(** ** Menus on a channel *)

(** Tokens of the menus that were sent, with what the menu is about. *)
Definition MenuCtx : Type := gmap str (V * Z).
(* @src opex-core/src/gateway/handlers/files.rs 356-366 store_menu_ctx *)
Definition store_menu_ctx (token : str) (ps : V) (now : Z) (m : MenuCtx) : MenuCtx :=
  <[token := (ps, now)]> (filter (λ kv, (now - kv.2.2 < 1800)%Z) m).
Definition uuid_field (o : V) (k : str) : option str := s ← str_field o k; parse_uuid s.
(** The chat a menu was bound to must be the one the callback comes from. *)
Definition bound_elsewhere (ps : V) (chat_id : option V) (eqb : V → V → bool) : bool :=
  match jget ps (bs "_chat_id") with
  | None => false
  | Some stored => negb (from_option (eqb stored) false chat_id)
  end.
(* @src opex-core/src/gateway/handlers/files.rs 379-438 run_menu_token_handler *)
Definition run_menu_token_handler (s : Site) (now : Z) (fresh : str) (db_ok persisted in_time : bool) (eqb : V → V → bool)
    (m : MenuCtx) (token handler : str) (chat_id : option V) (d : Desk) : Desk * Response :=
  match fst <$> m !! token with
  | None => (d, Refused 404 (bs "menu expired or unknown"))
  | Some ps =>
      if bound_elsewhere ps chat_id eqb then (d, Refused 403 (bs "callback chat does not match the menu")) else
      match uuid_field ps (bs "session_id") with
      | None => (d, Refused 400 (bs "stored menu missing session"))
      | Some session =>
          menu_run_core s now fresh db_ok persisted in_time (str_field ps (bs "source_url")) (uuid_field ps (bs "upload_id"))
            session (default [] (str_field ps (bs "agent"))) handler jempty d
      end
  end.
(* @src opex-core/src/gateway/handlers/files.rs 459-537 command_menu_run *)
Definition command_menu_run (s : Site) (now : Z) (fresh : str) (db_ok persisted in_time : bool) (eqb : V → V → bool)
    (m : MenuCtx) (token value : str) (chat_id : option V) (d : Desk) : Desk * Response :=
  match fst <$> m !! token with
  | None => (d, Refused 400 (bs "expired or unknown token"))
  | Some ps =>
      if bound_elsewhere ps chat_id eqb then (d, Refused 403 (bs "callback chat does not match the menu")) else
      let choices := omap jas_str (default [] (c ← jget ps (bs "choices"); jas_array c)) in
      if negb (bool_decide (value ∈ choices)) then (d, Refused 400 (bs "invalid choice")) else
      match uuid_field ps (bs "session_id") with
      | None => (d, Refused 400 (bs "stored menu missing session"))
      | Some session =>
          menu_run_core s now fresh db_ok persisted in_time (str_field ps (bs "source_url")) (uuid_field ps (bs "upload_id"))
            session (default [] (str_field ps (bs "agent"))) (default [] (str_field ps (bs "handler_id")))
            (jinsert (default [] (str_field ps (bs "valve"))) (jstring value) jempty) d
      end
  end.

(** ** The tool of the model *)

(** What the tool says: an error, the menu of the source, or that a handler
    was started or ran. *)
Inductive ToolAnswer :=
| TErr (text : str)
| TMenu (buttons : list (HandlerButton V))
| TStarted (job_id : str)
| TRan (o : ScenarioOutcome V).
Definition tool_buttons (s : Site) (now : Z) (args : V) (lang : str)
    : result str (list (HandlerButton V) * option str * option str) :=
  match non_empty (str_field args (bs "source_url")), non_empty (str_field args (bs "upload_id")) with
  | Some url, _ => Ok (match_url_handlers to_lowercase parse_url (offered s) url (allowed s) lang, None, Some url)
  | None, Some uid =>
      uuid ← ok_or (bs "Error: upload_id is not a valid UUID") (parse_uuid uid);
      u ← ok_or (bs "Error: upload " ++ uid ++ bs " not found") (get_by_id s now uuid);
      Ok (match_buttons (offered s) (u_mime u) (Z.max (u_size u) 0) (allowed s) lang, Some uuid, None)
  | None, None => Err (bs "Error: provide either source_url or upload_id")
  end.
Definition u_ran (handler : str) (o : ScenarioOutcome V) : str :=
  if sc_ok (o_status o) then u_done ++ handler ++ bs "."
  else u_failed ++ handler ++ bs ")." ++ [LF] ++ default (bs "handler failed") (reason o).
(* @src opex-core/src/agent/tool_handlers/file_handler.rs 38-281 handle_file_handler *)
Definition handle_file_handler (s : Site) (now : Z) (fresh : str) (db_ok persisted : bool) (agent lang : str)
    (session : option str) (args : V) (d : Desk) : Desk * ToolAnswer :=
  match tool_buttons s now args lang with
  | Err e => (d, TErr e)
  | Ok (buttons, upload, source) =>
      let action := default [] (str_field args (bs "action")) in
      if bool_decide (action = bs "list") then
        (d, if bool_decide (buttons = []) then TErr (bs "No handlers are available for this source.") else TMenu buttons)
      else if bool_decide (action = bs "run") then
        let handler := default [] (str_field args (bs "handler_id")) in
        if bool_decide (handler = []) then (d, TErr (bs "Error: handler_id is required for action=run")) else
        if negb (offers handler buttons)
        then (d, TErr (bs "Error: handler '" ++ handler ++ bs "' is not available for this source (choose one from action=list)")) else
        match session with
        | None => (d, TErr (bs "Error: no session to attach the job to"))
        | Some session =>
            let base := jinsert (bs "language") (jstring lang) jempty in
            let ps := match jget args (bs "args") with
                      | Some extra => if jis_object extra then jmerge base extra else base
                      | None => base
                      end in
            if manifest_async s handler then
              if db_ok then (add_job fresh upload source handler agent session ps now d, TStarted fresh)
              else (d, TErr (bs "Error: failed to enqueue handler job: database"))
            else
              match upload with
              | None => (d, TErr (bs "Error: sync handler requires an upload_id (URL sources must use an async handler)"))
              | Some uid =>
                  match get_by_id s now uid with
                  | None => (d, TErr (bs "Error: upload " ++ uid ++ bs " not found"))
                  | Some _ =>
                      let o := inline_run s uid handler ps in
                      let content := u_ran handler o ++ [LF; LF] ++ wrap_file_output neutralize handler uid (summary_text o) in
                      (if persisted then mkDesk (d_jobs d) (d_chat d ++ [(session, agent, content)]) else d, TRan o)
                  end
              end
        end
      else (d, TErr (bs "Error: action must be " ++ quoted "list" ++ bs " or " ++ quoted "run"))
  end.
End menus.

(** ** What is offered *)

Section offers.
Context {V : Type} `{Json V, JsonArrays V, JsonEntries V}.
Context (to_lowercase : str → str) (parse_url : str → option Url) (parse_uuid : str → option str).
Context (neutralize : str → str → str → str).
Implicit Types (m : HandlerManifest V) (s : Site (V:=V)) (d : Desk (V:=V)).

Lemma before_spec a b :
  before (V:=V) a b = true ↔ (m_order a < m_order b)%Z ∨ m_order a = m_order b ∧ str_leb (m_id b) (m_id a) = false.
Proof.
  unfold before. rewrite orb_true_iff, andb_true_iff, Z.ltb_lt, Z.eqb_eq, negb_true_iff. done.
Qed.
Lemma before_false a b :
  before (V:=V) a b = false ↔ (m_order b < m_order a)%Z ∨ m_order a = m_order b ∧ str_leb (m_id b) (m_id a) = true.
Proof.
  rewrite <-not_true_iff_false, before_spec, <-not_true_iff_false.
  destruct (str_leb (m_id b) (m_id a)) eqn:E; [|split; [intros Hn|]; lia || naive_solver lia].
  split; [intros Hn|intros [|[? _]] [|[_ Hn]]; lia || done].
  destruct (Z.lt_trichotomy (m_order a) (m_order b)) as [?|[?|?]]; [destruct Hn; by left|by right|by left].
Qed.
Lemma ranked (l : list (HandlerManifest V)) :
  StronglySorted (λ a b, (m_order a < m_order b)%Z ∨ m_order a = m_order b ∧ str_leb (m_id a) (m_id b) = true) (sort_by before l).
Proof.
  assert (StronglySorted (λ x y, before (V:=V) y x = false) (sort_by before l)) as Hs.
  { apply sort_by_sorted.
    - intros x y [Hxy|[Ho Hxy]]%before_spec; apply before_false; [by left|]. right. split; [done|].
      destruct (str_leb_total (m_id x) (m_id y)) as [|Ht]; [done|congruence].
    - intros x y z Hxy Hyz. apply before_false in Hxy, Hyz. apply before_false.
      destruct Hxy as [|[? Hxy]], Hyz as [|[? Hyz]]; try (left; lia). right. split; [lia|]. by eapply str_leb_trans. }
  induction Hs as [|x l' Hs IH Hx]; constructor; [done|]. eapply List.Forall_impl; [|exact Hx].
  intros y Hy. apply before_false in Hy as [|[? ?]]; [by left|by right].
Qed.

(** The menu of a source offers exactly the handlers that fit it and are
    trusted, each under its own id, by rank and then by id. *)
Theorem menu_spec (ms : list (HandlerManifest V)) mime size url enabled lang :
  let ranked l := StronglySorted (λ a b, (m_order a < m_order b)%Z ∨ m_order a = m_order b ∧ str_leb (m_id a) (m_id b) = true) l in
  (∃ l, match_buttons ms mime size enabled lang = button_of lang <$> l ∧ ranked l ∧
        l ≡ₚ List.filter (λ m, fits mime size m && trusted enabled m) ms) ∧
  (∀ u host, parse_url url = Some u → host_str u = Some host →
     ∃ l, match_url_handlers to_lowercase parse_url ms url enabled lang = button_of lang <$> l ∧ ranked l ∧
          l ≡ₚ List.filter (λ m, fits_host to_lowercase host m && trusted enabled m) ms).
Proof.
  split.
  - eexists. split_and!; [done|apply ranked|apply sort_by_perm].
  - intros u host Hu Hh. unfold match_url_handlers. rewrite Hu. cbn [mbind option_bind]. rewrite Hh.
    eexists. split_and!; [done|apply ranked|apply sort_by_perm].
Qed.

Lemma offers_matched id lang (p : HandlerManifest V → bool) ms :
  offers id (button_of lang <$> sort_by before (List.filter p ms)) = true → ∃ m, m ∈ ms ∧ m_id m = id ∧ p m = true.
Proof.
  unfold offers. intros (b & (m & -> & Hm)%list_elem_of_fmap & Hb)%existsb_elem. rewrite sort_by_perm in Hm.
  apply list_elem_of_In, filter_In in Hm as [Hin Hp]. exists m. split_and!; [by apply list_elem_of_In| |done].
  cbn in Hb. by apply bool_decide_eq_true in Hb.
Qed.

(** A job that may be started: its handler was offered for its source. *)
Definition legitimate s (now : Z) (j : HandlerJob V) : Prop :=
  ∃ m, m ∈ offered s ∧ m_id m = handler_id j ∧ trusted (allowed s) m = true ∧
    match source_ref j with
    | Some url => upload_id j = None ∧ ∃ u host, parse_url url = Some u ∧ host_str u = Some host ∧ fits_host to_lowercase host m = true
    | None => ∃ uid u, upload_id j = Some uid ∧ get_by_id s now uid = Some u ∧ fits (u_mime u) (Z.max (u_size u) 0) m = true
    end.
Definition queued_only s now (ok : HandlerJob V → Prop) d d' : Prop :=
  d_jobs d' = d_jobs d ∨ ∃ j, d_jobs d' = d_jobs d ++ [j] ∧ status j = Queued ∧ legitimate s now j ∧ ok j.

Lemma url_offer s now url handler lang (j : HandlerJob V) :
  offers handler (match_url_handlers to_lowercase parse_url (offered s) url (allowed s) lang) = true →
  handler_id j = handler → source_ref j = Some url → upload_id j = None → legitimate s now j.
Proof.
  unfold match_url_handlers. destruct (parse_url url) as [u|] eqn:Hu; [|done]. cbn [mbind option_bind].
  destruct (host_str u) as [host|] eqn:Hh; [|done].
  intros (m & Hin & Hid & Hp)%offers_matched Hj Hs Hup. apply andb_prop in Hp as [Hf Ht].
  exists m. rewrite Hs, Hj. split_and!; [done..|]. by exists u, host.
Qed.
Lemma upload_offer s now uid u handler lang (j : HandlerJob V) :
  get_by_id s now uid = Some u →
  offers handler (match_buttons (offered s) (u_mime u) (Z.max (u_size u) 0) (allowed s) lang) = true →
  handler_id j = handler → source_ref j = None → upload_id j = Some uid → legitimate s now j.
Proof.
  intros Hu (m & Hin & Hid & Hp)%offers_matched Hj Hs Hup. apply andb_prop in Hp as [Hf Ht].
  exists m. rewrite Hs, Hj. split_and!; [done..|]. by exists uid, u.
Qed.
Lemma accessible s now uid meta :
  assert_upload_accessible s now uid = Ok meta →
  ∃ u, get_by_id s now uid = Some u ∧ mime meta = u_mime u ∧ size meta = Z.max (u_size u) 0 ∧
       u_owner_type u ∈ [bs "client_upload"; bs "tool_output"].
Proof.
  unfold assert_upload_accessible. destruct (get_by_id s now uid) as [u|]; [|done].
  case_bool_decide as Ho; [|done]. intros [= <-]. by exists u.
Qed.
(** What the buttons of a menu say about a handler among them. *)
Lemma menu_offer s now source upload buttons up handler (j : HandlerJob V) :
  menu_buttons to_lowercase parse_url s now source upload (bs "ru") = Ok (buttons, up) →
  offers handler buttons = true →
  handler_id j = handler → source_ref j = source → upload_id j = up →
  legitimate s now j ∧
  (∀ uid, upload_id j = Some uid → ∃ u, get_by_id s now uid = Some u ∧ u_owner_type u ∈ [bs "client_upload"; bs "tool_output"]).
Proof.
  unfold menu_buttons. destruct source as [url|]; [|destruct upload as [uid|]; [|done]].
  - intros [= <- <-] Ho Hj Hs Hup. split; [by eapply url_offer|]. rewrite Hup. done.
  - destruct (assert_upload_accessible s now uid) as [meta|[code e]] eqn:Ha; [|done]. cbn [mbind result_bind].
    intros Hb. injection Hb as <- <-. apply accessible in Ha as (u & Hu & Hm & Hsz & Hown). rewrite Hm, Hsz.
    intros Ho Hj Hs Hup. split; [by eapply upload_offer|]. intros uid'. rewrite Hup. intros [= <-]. by exists u.
Qed.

▶ _WORK INSTRUCTION_
Your answer should be a single number: how many lines of the material contain the word "meta".

▶ _WRITTEN ANSWER_
4